Please repeat the lines below exactly. Begin with the line containing "(length (flat_map (fun" and go on through the line containing "cbn [flat_map]. rewrite".

Collected data:
==============================

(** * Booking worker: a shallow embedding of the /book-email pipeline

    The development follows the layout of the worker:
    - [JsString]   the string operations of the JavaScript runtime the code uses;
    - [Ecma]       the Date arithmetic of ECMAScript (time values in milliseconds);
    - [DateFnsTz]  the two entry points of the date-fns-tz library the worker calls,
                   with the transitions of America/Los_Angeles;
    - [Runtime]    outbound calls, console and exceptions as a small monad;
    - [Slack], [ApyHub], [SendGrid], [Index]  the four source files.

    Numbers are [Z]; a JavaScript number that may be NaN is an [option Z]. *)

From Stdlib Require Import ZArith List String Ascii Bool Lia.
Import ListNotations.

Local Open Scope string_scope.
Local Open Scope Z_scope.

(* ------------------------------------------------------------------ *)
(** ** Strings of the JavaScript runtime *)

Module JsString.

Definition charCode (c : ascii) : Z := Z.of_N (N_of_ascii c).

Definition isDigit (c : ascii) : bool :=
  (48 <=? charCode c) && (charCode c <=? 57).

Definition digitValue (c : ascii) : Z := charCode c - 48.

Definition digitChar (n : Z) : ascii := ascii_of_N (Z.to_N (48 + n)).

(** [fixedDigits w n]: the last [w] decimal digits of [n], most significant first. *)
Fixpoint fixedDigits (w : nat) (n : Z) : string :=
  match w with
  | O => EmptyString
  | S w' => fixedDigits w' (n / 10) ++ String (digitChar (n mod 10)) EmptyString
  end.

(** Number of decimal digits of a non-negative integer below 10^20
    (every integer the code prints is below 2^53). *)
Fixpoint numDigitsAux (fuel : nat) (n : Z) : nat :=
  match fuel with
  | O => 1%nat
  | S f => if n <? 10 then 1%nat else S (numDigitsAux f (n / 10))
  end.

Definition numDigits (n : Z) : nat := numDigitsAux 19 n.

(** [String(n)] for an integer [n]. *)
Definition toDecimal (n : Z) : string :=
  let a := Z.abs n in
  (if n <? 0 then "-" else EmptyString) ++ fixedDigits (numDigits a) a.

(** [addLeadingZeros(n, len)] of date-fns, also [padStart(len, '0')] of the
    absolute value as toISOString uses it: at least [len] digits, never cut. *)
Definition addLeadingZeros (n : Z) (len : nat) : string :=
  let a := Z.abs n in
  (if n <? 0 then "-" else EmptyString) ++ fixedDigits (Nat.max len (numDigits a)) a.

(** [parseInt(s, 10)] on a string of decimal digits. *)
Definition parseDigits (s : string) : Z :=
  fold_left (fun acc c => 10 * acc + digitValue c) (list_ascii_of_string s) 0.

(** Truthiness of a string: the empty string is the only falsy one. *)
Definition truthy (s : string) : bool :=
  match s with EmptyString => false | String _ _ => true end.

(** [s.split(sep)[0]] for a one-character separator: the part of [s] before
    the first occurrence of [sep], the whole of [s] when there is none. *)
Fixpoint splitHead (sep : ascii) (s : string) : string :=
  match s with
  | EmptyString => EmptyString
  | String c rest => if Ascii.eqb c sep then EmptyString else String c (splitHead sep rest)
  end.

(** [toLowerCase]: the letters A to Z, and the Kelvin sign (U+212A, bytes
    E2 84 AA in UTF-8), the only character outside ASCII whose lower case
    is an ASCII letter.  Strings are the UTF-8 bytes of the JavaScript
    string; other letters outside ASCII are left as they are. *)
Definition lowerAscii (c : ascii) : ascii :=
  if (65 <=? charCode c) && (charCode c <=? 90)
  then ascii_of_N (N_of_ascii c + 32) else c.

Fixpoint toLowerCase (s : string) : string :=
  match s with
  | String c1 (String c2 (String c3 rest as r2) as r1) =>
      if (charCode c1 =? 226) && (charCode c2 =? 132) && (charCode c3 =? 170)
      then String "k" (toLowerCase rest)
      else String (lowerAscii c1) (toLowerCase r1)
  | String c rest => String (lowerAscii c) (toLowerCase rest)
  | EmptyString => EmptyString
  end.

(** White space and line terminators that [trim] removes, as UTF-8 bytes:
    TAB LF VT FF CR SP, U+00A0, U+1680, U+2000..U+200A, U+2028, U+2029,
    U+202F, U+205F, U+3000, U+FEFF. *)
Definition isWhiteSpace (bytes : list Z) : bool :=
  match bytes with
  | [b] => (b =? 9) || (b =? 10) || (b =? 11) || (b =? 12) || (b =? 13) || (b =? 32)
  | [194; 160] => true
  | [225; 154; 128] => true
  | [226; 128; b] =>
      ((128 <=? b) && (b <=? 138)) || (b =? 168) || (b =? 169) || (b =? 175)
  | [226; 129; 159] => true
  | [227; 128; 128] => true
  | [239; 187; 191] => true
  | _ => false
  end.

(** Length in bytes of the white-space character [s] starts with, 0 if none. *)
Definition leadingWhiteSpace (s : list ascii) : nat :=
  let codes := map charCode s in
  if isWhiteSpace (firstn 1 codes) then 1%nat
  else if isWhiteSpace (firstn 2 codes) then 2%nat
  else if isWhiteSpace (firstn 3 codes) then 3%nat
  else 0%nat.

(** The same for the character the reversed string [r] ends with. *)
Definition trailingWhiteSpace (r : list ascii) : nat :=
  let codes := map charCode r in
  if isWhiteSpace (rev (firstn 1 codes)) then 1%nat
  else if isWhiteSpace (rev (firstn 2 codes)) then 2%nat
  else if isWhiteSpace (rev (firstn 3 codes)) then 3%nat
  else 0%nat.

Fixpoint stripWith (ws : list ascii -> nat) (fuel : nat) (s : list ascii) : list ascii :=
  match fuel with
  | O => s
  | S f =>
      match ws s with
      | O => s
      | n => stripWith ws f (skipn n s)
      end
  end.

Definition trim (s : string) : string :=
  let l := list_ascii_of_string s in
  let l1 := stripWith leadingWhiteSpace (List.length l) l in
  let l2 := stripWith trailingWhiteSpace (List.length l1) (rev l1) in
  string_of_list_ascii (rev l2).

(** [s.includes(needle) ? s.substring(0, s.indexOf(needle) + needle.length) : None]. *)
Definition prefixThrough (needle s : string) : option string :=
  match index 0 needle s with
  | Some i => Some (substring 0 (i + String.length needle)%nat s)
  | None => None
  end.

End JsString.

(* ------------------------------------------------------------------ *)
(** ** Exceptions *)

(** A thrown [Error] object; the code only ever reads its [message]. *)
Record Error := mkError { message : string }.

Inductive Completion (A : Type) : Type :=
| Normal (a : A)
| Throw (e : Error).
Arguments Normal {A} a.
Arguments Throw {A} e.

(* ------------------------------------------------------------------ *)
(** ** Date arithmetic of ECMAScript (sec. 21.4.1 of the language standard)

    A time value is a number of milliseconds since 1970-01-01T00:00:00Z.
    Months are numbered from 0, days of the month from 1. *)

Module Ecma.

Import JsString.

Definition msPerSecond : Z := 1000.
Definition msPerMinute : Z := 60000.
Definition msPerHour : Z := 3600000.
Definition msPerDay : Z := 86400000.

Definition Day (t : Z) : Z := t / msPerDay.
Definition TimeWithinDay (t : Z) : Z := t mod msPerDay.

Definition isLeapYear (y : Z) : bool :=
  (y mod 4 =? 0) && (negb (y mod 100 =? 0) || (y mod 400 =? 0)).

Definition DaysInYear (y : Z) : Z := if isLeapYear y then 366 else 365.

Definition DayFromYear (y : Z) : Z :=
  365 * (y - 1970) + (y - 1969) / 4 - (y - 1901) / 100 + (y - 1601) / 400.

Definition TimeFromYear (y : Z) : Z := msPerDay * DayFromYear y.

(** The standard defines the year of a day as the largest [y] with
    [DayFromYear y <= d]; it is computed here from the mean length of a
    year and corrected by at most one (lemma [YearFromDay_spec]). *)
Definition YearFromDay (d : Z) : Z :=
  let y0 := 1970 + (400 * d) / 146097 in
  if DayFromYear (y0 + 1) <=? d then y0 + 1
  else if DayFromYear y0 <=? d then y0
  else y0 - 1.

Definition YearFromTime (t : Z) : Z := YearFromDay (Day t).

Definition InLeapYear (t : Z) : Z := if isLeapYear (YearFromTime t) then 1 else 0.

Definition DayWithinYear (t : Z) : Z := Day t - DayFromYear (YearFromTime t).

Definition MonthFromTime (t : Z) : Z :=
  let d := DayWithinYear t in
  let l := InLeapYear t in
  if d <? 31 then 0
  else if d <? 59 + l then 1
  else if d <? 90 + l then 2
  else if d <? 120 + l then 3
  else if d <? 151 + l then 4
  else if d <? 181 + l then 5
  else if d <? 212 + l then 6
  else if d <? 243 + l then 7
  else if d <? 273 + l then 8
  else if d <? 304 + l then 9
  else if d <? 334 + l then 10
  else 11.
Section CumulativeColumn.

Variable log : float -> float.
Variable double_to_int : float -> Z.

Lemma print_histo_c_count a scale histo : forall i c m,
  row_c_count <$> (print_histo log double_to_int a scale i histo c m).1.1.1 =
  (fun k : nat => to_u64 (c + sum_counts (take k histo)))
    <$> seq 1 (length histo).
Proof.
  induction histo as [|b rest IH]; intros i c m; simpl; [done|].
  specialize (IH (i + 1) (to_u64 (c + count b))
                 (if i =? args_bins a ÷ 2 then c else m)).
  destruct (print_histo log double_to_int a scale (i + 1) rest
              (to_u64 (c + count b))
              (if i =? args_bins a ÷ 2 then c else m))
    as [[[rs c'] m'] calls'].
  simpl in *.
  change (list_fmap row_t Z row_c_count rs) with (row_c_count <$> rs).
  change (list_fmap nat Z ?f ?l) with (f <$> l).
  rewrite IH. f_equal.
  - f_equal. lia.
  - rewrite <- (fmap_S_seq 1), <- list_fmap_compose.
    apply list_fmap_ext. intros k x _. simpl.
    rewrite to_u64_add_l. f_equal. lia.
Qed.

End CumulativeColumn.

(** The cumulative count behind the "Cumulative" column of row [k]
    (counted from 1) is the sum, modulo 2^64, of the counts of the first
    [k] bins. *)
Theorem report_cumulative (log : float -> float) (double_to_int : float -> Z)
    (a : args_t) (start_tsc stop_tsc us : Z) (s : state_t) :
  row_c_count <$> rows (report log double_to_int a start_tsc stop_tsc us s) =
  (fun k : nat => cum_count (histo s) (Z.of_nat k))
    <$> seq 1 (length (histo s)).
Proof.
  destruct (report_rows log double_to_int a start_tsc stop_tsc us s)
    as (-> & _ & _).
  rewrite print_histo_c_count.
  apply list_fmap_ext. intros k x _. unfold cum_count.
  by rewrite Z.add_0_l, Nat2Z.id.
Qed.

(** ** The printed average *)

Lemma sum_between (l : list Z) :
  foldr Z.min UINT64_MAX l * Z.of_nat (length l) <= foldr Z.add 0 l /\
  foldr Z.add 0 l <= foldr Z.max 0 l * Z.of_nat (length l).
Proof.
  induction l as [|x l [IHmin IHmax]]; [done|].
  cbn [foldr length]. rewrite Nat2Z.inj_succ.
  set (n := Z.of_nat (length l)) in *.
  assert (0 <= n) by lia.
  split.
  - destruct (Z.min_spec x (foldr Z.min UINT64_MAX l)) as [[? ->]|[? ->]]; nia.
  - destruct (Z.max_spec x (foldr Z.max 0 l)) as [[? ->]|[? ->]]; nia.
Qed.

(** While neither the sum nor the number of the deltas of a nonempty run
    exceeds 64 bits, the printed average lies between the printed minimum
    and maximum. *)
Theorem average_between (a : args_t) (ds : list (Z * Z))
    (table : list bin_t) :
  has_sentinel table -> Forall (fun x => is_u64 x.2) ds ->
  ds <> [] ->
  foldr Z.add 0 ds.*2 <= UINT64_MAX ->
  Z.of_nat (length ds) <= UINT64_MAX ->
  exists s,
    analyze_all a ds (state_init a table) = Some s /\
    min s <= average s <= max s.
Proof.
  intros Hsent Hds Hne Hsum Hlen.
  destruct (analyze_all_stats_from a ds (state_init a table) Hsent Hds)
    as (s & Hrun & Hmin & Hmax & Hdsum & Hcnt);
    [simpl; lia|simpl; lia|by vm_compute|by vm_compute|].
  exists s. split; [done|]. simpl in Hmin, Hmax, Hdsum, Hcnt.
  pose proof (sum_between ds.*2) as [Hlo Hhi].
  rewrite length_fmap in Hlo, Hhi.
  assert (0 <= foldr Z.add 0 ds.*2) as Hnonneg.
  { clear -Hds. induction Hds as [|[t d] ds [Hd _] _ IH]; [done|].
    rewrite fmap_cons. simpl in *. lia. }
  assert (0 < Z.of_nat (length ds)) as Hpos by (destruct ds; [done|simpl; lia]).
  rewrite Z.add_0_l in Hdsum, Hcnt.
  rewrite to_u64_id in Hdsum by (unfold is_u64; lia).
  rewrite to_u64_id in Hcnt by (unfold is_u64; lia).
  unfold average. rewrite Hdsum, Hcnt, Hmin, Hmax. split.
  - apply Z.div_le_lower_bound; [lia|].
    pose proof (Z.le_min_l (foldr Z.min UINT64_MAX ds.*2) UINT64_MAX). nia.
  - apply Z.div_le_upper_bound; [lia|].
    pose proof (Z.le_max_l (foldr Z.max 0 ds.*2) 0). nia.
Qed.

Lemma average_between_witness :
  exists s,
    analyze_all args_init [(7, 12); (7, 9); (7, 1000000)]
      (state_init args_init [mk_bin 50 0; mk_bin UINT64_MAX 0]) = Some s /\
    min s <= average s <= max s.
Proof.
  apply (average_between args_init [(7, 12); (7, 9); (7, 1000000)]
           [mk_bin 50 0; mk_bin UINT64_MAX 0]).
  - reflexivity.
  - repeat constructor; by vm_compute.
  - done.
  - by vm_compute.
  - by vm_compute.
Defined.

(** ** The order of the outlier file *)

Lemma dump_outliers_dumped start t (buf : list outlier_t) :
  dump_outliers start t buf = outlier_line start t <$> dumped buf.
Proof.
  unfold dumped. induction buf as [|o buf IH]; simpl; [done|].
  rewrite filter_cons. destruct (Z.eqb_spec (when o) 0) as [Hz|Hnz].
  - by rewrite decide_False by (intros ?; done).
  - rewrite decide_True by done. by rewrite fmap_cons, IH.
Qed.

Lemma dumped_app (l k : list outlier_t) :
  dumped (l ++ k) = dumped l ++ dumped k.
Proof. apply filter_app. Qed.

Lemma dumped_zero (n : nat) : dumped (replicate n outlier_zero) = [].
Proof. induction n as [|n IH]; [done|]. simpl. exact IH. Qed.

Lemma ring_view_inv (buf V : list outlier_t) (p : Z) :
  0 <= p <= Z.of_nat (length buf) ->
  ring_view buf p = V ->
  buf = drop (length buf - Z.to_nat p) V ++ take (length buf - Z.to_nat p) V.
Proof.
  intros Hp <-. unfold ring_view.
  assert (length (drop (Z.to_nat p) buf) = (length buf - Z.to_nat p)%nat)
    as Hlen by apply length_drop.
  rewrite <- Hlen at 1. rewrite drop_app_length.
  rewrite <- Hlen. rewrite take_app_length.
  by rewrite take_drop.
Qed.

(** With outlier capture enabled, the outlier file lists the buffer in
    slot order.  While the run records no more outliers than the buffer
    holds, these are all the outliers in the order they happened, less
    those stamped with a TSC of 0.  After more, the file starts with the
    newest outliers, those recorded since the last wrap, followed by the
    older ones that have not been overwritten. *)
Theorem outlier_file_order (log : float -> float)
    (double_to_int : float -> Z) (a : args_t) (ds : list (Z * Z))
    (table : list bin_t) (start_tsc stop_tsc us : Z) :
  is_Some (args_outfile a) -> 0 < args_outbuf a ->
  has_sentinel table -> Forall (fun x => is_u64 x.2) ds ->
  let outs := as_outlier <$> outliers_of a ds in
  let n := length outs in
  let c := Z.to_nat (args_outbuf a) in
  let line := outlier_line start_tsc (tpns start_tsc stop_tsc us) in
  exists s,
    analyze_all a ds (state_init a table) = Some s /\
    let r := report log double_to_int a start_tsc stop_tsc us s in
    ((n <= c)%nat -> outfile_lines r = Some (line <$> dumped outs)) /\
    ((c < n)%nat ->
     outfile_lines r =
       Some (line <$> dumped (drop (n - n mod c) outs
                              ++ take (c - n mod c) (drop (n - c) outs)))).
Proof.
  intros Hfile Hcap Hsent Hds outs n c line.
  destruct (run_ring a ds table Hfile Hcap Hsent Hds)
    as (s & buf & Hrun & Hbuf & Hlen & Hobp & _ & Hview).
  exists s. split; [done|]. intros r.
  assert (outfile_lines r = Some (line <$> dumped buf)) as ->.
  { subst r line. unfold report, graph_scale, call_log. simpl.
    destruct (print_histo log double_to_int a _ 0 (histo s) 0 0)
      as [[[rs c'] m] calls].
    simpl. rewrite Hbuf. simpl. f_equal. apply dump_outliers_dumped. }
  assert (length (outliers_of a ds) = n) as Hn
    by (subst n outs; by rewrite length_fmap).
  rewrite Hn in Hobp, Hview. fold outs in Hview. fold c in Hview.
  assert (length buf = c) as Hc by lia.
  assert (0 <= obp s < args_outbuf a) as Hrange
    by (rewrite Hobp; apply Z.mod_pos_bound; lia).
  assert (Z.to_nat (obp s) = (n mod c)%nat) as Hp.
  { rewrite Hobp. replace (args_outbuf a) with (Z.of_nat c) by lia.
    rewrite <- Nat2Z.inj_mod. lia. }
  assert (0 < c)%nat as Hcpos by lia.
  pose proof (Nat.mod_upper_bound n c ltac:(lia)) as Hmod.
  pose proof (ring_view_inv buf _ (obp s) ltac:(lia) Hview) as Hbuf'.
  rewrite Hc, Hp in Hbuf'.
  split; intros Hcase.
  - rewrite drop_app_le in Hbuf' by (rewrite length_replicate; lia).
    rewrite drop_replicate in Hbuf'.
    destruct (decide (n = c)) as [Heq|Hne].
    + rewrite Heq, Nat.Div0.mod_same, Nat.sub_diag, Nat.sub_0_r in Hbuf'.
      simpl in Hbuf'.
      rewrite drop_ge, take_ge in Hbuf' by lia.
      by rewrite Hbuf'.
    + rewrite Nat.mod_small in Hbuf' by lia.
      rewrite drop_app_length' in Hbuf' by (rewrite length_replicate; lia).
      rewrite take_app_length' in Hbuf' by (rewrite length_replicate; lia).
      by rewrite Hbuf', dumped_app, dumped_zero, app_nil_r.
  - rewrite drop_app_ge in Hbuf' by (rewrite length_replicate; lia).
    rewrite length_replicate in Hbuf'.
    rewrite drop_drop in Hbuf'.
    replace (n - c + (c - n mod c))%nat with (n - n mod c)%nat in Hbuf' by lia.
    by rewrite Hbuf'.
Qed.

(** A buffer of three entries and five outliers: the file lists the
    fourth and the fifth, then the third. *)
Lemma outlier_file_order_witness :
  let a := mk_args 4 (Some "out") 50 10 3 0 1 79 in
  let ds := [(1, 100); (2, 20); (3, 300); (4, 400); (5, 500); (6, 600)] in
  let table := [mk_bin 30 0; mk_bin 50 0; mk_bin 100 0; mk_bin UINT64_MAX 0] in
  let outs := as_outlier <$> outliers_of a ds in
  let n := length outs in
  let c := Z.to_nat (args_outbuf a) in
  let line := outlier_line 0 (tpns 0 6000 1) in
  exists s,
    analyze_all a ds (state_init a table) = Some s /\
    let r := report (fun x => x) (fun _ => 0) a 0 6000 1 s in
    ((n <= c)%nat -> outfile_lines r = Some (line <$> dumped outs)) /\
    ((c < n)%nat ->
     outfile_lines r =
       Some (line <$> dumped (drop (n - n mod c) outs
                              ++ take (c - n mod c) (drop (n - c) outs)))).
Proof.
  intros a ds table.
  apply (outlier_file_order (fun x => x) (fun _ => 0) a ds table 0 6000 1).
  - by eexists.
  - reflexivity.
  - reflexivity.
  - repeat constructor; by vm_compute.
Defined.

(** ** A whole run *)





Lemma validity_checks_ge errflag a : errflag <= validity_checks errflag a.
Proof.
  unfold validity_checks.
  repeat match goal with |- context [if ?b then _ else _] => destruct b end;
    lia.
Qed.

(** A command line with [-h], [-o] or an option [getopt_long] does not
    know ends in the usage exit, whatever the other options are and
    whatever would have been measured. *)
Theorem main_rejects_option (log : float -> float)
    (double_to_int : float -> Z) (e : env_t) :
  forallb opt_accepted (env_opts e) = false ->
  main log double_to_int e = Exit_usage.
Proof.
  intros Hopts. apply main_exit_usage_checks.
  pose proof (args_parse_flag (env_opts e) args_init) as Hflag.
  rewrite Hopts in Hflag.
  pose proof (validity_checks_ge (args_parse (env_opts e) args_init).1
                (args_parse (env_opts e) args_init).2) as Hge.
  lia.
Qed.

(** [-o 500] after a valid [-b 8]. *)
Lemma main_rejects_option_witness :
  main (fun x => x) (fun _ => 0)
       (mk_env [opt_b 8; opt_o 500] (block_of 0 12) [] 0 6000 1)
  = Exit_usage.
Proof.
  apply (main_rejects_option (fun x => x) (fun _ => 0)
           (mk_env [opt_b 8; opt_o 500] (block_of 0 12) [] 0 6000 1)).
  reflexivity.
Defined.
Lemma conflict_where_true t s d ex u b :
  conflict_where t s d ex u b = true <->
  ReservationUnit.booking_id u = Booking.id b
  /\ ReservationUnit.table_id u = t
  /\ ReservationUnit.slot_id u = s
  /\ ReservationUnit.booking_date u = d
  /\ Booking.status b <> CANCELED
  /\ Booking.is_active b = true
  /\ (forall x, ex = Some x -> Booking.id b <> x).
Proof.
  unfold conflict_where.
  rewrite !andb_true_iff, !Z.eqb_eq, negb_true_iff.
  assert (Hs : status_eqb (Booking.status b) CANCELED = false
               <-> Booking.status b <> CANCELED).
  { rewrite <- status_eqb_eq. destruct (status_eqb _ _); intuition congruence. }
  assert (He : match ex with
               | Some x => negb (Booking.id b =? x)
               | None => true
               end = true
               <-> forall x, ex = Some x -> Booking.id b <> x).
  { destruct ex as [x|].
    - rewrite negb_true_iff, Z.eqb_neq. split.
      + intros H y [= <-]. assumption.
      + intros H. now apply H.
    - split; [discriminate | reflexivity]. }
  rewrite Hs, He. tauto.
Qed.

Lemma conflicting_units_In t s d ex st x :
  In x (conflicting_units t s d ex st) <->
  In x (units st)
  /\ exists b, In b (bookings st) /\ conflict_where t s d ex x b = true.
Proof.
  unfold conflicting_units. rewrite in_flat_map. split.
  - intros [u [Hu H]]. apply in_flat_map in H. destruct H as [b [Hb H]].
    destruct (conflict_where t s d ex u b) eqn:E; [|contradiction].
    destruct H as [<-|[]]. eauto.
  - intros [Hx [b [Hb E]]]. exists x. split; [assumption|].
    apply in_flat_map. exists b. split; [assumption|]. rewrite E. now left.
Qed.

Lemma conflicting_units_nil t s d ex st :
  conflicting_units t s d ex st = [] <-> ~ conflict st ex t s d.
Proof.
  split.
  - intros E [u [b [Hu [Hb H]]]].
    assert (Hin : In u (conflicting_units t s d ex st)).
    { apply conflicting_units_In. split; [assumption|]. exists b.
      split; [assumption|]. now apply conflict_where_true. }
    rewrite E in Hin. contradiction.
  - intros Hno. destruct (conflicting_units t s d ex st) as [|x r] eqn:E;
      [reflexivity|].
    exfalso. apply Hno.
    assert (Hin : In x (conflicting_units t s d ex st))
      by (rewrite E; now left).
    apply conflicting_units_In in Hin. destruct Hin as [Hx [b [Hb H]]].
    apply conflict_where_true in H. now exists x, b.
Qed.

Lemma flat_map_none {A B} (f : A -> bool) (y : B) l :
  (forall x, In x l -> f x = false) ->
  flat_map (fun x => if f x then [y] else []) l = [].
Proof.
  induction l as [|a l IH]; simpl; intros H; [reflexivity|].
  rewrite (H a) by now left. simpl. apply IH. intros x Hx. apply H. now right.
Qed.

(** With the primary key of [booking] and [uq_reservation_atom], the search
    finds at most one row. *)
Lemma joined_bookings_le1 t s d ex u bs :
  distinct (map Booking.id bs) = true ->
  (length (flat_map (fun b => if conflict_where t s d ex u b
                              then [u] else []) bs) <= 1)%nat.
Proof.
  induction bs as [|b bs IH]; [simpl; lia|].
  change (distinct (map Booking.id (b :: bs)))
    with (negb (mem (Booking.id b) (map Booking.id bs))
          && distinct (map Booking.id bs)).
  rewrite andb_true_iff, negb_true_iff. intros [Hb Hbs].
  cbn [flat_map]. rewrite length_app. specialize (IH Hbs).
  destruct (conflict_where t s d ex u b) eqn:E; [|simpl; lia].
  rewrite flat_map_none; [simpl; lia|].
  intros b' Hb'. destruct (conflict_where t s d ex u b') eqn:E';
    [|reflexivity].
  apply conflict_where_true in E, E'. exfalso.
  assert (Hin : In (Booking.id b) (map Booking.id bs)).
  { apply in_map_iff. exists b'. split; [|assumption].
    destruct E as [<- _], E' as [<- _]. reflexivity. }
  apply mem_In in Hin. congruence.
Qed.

==============================

■ **Exercise response**:
  (length (flat_map (fun b => if conflict_where t s d ex u b
                              then [u] else []) bs) <= 1)%nat.
Proof.
  induction bs as [|b bs IH]; [simpl; lia|].
  change (distinct (map Booking.id (b :: bs)))
    with (negb (mem (Booking.id b) (map Booking.id bs))
          && distinct (map Booking.id bs)).
  rewrite andb_true_iff, negb_true_iff. intros [Hb Hbs].
  cbn [flat_map]. rewrite length_app. specialize (IH Hbs).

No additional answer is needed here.